One market, one supervision: the case for integrated EU capital markets oversight

30 March 2026

By Jacopo Carmassi, Olivier Dumora Lemaire, Johanne Evrard, Zakaria Gati, Cyprien Milea, Laura Parisi, Clément Rouveyrol and Alessandro Spolaore

The current supervisory framework for EU capital markets is complex and fragmented. Key market players would need integrated supervision, which would increase supervisory consistency, improve cross-border risk detection and support market integration, providing stronger foundations for the savings and investments union.

The savings and investments union agenda has given fresh momentum to Europe’s ambition to deepen its capital markets and channel its vast pool of savings into productive investments. One central initiative is the “market integration and supervision package”[1] presented by the European Commission in December 2025. This package is aimed at deepening and integrating EU capital markets.
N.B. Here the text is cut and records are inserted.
Lemma generateDiff_fuel_mirror (E : engine) (fuel : nat)
    (obj1 obj2 : option value) (path : jsstring) (d d' : list DiffEntry) :
  generateDiff_fuel E fuel obj1 obj2 path = Some d →
  generateDiff_fuel E fuel obj2 obj1 path = Some d' →
  d' ≡ₚ mirror <$> d.
Proof.
  revert obj1 obj2 path d d'.
  induction fuel as [|fuel IH]; intros obj1 obj2 path d d'; [discriminate|].
  rewrite !generateDiff_fuel_unfold.
  set (rec := λ v1 v2 p, generateDiff_fuel E fuel v1 v2 p ≫= spread E fuel).
  set (keys := Set_new (keys_or_empty obj1 ++ keys_or_empty obj2)).
  set (keys' := Set_new (keys_or_empty obj2 ++ keys_or_empty obj1)).
  set (f := diff_key E rec obj1 obj2 path).
  set (f' := diff_key E rec obj2 obj1 path).
  destruct (mapM f keys) as [ds|] eqn:Hds; [|discriminate].
  destruct (mapM f' keys') as [ds'|] eqn:Hds'; [|discriminate].
  cbn. intros [= <-] [= <-].
  assert (keys' ≡ₚ keys) as Hperm by apply Set_new_swap.
  assert (∀ key, key ∈ keys →
            default [] (f' key) ≡ₚ mirror <$> default [] (f key)) as Hkey.
  { intros key Hin.
    assert (is_Some (f key)) as [es Hes].
    { apply mk_is_Some, mapM_is_Some in Hds.
      rewrite Forall_forall in Hds. by apply Hds. }
    assert (is_Some (f' key)) as [es' Hes'].
    { apply mk_is_Some, mapM_is_Some in Hds'.
      rewrite Forall_forall in Hds'. apply Hds'. by rewrite Hperm. }
    rewrite Hes, Hes'. cbn [default].
    unfold f, f', diff_key in Hes, Hes'. cbn zeta in Hes, Hes'.
    rewrite (andb_comm (is_object (get E obj2 key))) in Hes'.
    rewrite (strict_equal_sym (get E obj2 key)) in Hes'.
    destruct (is_object (get E obj1 key) && is_object (get E obj2 key)).
    - apply bind_spread_Some in Hes as [Hes _].
      apply bind_spread_Some in Hes' as [Hes' _]. by eapply IH.
    - destruct (negb _).
      + destruct (get E obj1 key), (get E obj2 key);
          injection Hes as <-; injection Hes' as <-; done.
      + injection Hes as <-. injection Hes' as <-. done. }
  rewrite (mapM_default _ _ _ Hds), (mapM_default _ _ _ Hds').
  rewrite !concat_bind, Hperm. clear Hds Hds' Hperm.
  induction keys as [|key keys IHk]; [done|].
  cbn [mbind list_bind]. rewrite fmap_app.
  apply Permutation_app; [apply Hkey; by left|].
  apply IHk. intros k Hk. apply Hkey. by right.
Qed.

(** X20.  Swapping the old and the new value mirrors the diff: the same
    entries come out, up to their order, with [added] and [removed]
    exchanged and [from] and [to] exchanged. *)
Theorem generateDiff_mirror (E : engine) (obj1 obj2 : option value)
    (path : jsstring) (d d' : list DiffEntry) :
  generateDiff E obj1 obj2 path = Some d →
  generateDiff E obj2 obj1 path = Some d' →
  d' ≡ₚ mirror <$> d.
Proof. apply generateDiff_fuel_mirror. Qed.

Lemma generateDiff_mirror_witness :
  [removed (str "b") VNull; added (str "a") (VBool true)]
  ≡ₚ mirror <$> [removed (str "a") (VBool true); added (str "b") VNull].
Proof.
  apply (generateDiff_mirror node (Some (VObject [(str "a", VBool true)]))
           (Some (VObject [(str "b", VNull)])) []).
  - by vm_compute.
  - by vm_compute.
Defined.

(** *** When it returns *)

Section Returns.
Local Open Scope nat_scope.

Lemma sum_list_with_add {A : Type} (f g : A → nat) (l : list A) :
  sum_list_with (λ x, f x + g x) l = sum_list_with f l + sum_list_with g l.
Proof. induction l as [|x l IH]; cbn; lia. Qed.

Lemma sum_if_absent (k : jsstring) (a : nat) (g : jsstring → nat)
    (keys : list jsstring) :
  k ∉ keys →
  sum_list_with (λ key, if bool_decide (k = key) then a else g key) keys
  = sum_list_with g keys.
Proof.
  induction keys as [|key keys IH]; [done|].
  intros [Hk Hks]%not_elem_of_cons. cbn.
  rewrite bool_decide_eq_false_2 by done. by rewrite IH.
Qed.

Lemma sum_if_once (k : jsstring) (a : nat) (g : jsstring → nat)
    (keys : list jsstring) :
  NoDup keys →
  sum_list_with (λ key, if bool_decide (k = key) then a else g key) keys
  ≤ a + sum_list_with g keys.
Proof.
  induction keys as [|key keys IH]; [cbn; lia|].
  intros [Hkey Hnd]%NoDup_cons. cbn. case_bool_decide as Hk.
  - subst key. rewrite sum_if_absent by done. lia.
  - specialize (IH Hnd). lia.
Qed.

(** Distinct keys weigh no more than the properties they name. *)
Lemma key_weight_sum (props : list (jsstring * value))
    (keys : list jsstring) :
  NoDup keys →
  sum_list_with (key_weight props) keys ≤ props_weight props.
Proof.
  intros Hnd. induction props as [|[k c] props IH].
  - induction keys as [|key keys IHk]; [done|].
    apply NoDup_cons in Hnd as [_ Hnd]. cbn. by apply IHk.
  - unfold key_weight. cbn [lookup_prop props_weight sum_list_with snd].
    etrans; [|apply Nat.add_le_mono_l, IH].
    etrans; [|apply (sum_if_once k (child_weight c)
                       (λ key, key_weight props key) keys Hnd)].
    apply Nat.eq_le_incl. clear. induction keys as [|key keys IHk]; [done|].
    cbn. rewrite IHk. by destruct (bool_decide (k = key)).
Qed.

Lemma key_weight_le (props : list (jsstring * value)) (key : jsstring) :
  key_weight props key ≤ props_weight props.
Proof.
  pose proof (key_weight_sum props [key]) as H. cbn in H.
  rewrite Nat.add_0_r in H. apply H, NoDup_singleton.
Qed.

Lemma props_weight_zip (ks : list jsstring) (vs : list value) :
  props_weight (zip ks vs) ≤ sum_list_with child_weight vs.
Proof.
  revert ks. induction vs as [|v vs IH]; intros [|k ks]; cbn; try lia.
  specialize (IH ks). unfold props_weight in IH. lia.
Qed.

Lemma props_weight_size (v : value) : props_weight (own_props v) ≤ size v.
Proof.
  destruct v as [| b | x | s | elems | props | f | p]; cbn [own_props size];
    try done.
  - etrans; [apply props_weight_zip|].
    induction s as [|c s IH]; cbn; [done|]. lia.
  - etrans; [apply props_weight_zip|].
    induction elems as [|x elems IH]; cbn [sum_list_with foldr]; [done|].
    unfold child_weight at 1. destruct (is_object (Some x)); lia.
  - induction props as [|[k x] props IH];
      cbn [props_weight sum_list_with foldr snd]; [done|].
    unfold props_weight in IH.
    unfold child_weight at 1. destruct (is_object (Some x)); lia.
Qed.

Lemma props_weight_opt (o : option value) :
  props_weight (props_opt o) ≤ size_opt o.
Proof. destruct o as [v|]; [apply props_weight_size|done]. Qed.

(** A value without enumerable properties of its own is small. *)
Lemma no_props_small (u : value) :
  own_props u = [] → size u = 0 ∧ depth u ≤ 1.
Proof.
  destruct u as [| b | x | s | elems | props | f | p]; cbn [own_props];
    intros H; try (by cbn; split; lia).
  - destruct s; [cbn; lia|by cbn in H].
  - destruct elems; [cbn; lia|by cbn in H].
  - subst props. cbn. lia.
Qed.

Lemma object_depth_pos (v : value) :
  is_object (Some v) = true → 0 < depth v.
Proof. destruct v; try discriminate; cbn; lia. Qed.

Lemma keys_weight (o : option value) (key : jsstring) :
  key ∈ keys_or_empty o → 0 < key_weight (props_opt o) key.
Proof.
  destruct o as [v|]; [|by intros ?%elem_of_nil].
  intros Hkey%keys_or_empty_own.
  destruct (lookup_prop_is_Some _ _ Hkey) as [c Hc].
  unfold key_weight, props_opt. rewrite Hc. unfold child_weight. lia.
Qed.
Effective supervision is essential to make this work.

A new ECB Occasional Paper[2] lays out in detail why and how we need more integrated supervision of capital market players. It describes which entities could be supervised at the EU level, presenting the relevant criteria. It also shows how reforming the European Securities and Markets Authority (ESMA) could make EU-level capital market supervision work in practice. This ECB blog post provides a comprehensive summary of the paper.

A fragmented supervisory architecture

Capital market players increasingly operate across the borders of EU Member States. However, this involves navigating a patchwork of 52 national supervisory authorities (Chart 1). Individual authorities have strong domestic expertise, but no full overview of cross-border risks and activities. National authorities often apply diverging rules and supervisory practices despite the Single Rulebook. This situation is different than European banking supervision, which since 2014 has been significantly centralised through the Single Supervisory Mechanism (SSM).

Chart 1

Supervisory authorities for capital markets in Europe

Notes: The count of supervisory authorities includes banking, insurance and pension fund, central securities depositories (CSDs), central counterparties (CCPs), asset managers, funds, investment firms and trading venues, as well as activities regulated by MiCAR (electronic money tokens, asset-referenced tokens, other crypto-assets and crypto-asset service providers). Supervision of auditors is not covered (see Véron, 2025 for auditor supervision). *In Cyprus there are two government agencies with supervisory responsibilities: one in charge of insurance supervision, another in charge of pension supervision. ** In France and Italy, the microprudential supervisor for banks and insurance, and insurance respectively, comes under the central bank. *** The three non-EU countries of the European Economic Area – Iceland, Lichtenstein and Norway – may be also considered, as their capital market entities fall under ESMA.

Source: ECB.

The fragmentation no longer reflects either market realities or the ambition to have a truly integrated European capital market. For example, a few large central counterparties (CCPs) clear transactions from across the whole EU and beyond. Pan-European central securities depository (CSD) groups are supervised by a range of authorities across multiple jurisdictions. And crypto-asset service providers (CASPs) operate across borders by design. In all these cases, no single national authority has a complete overview – or capacity to act on the system-wide risks involved.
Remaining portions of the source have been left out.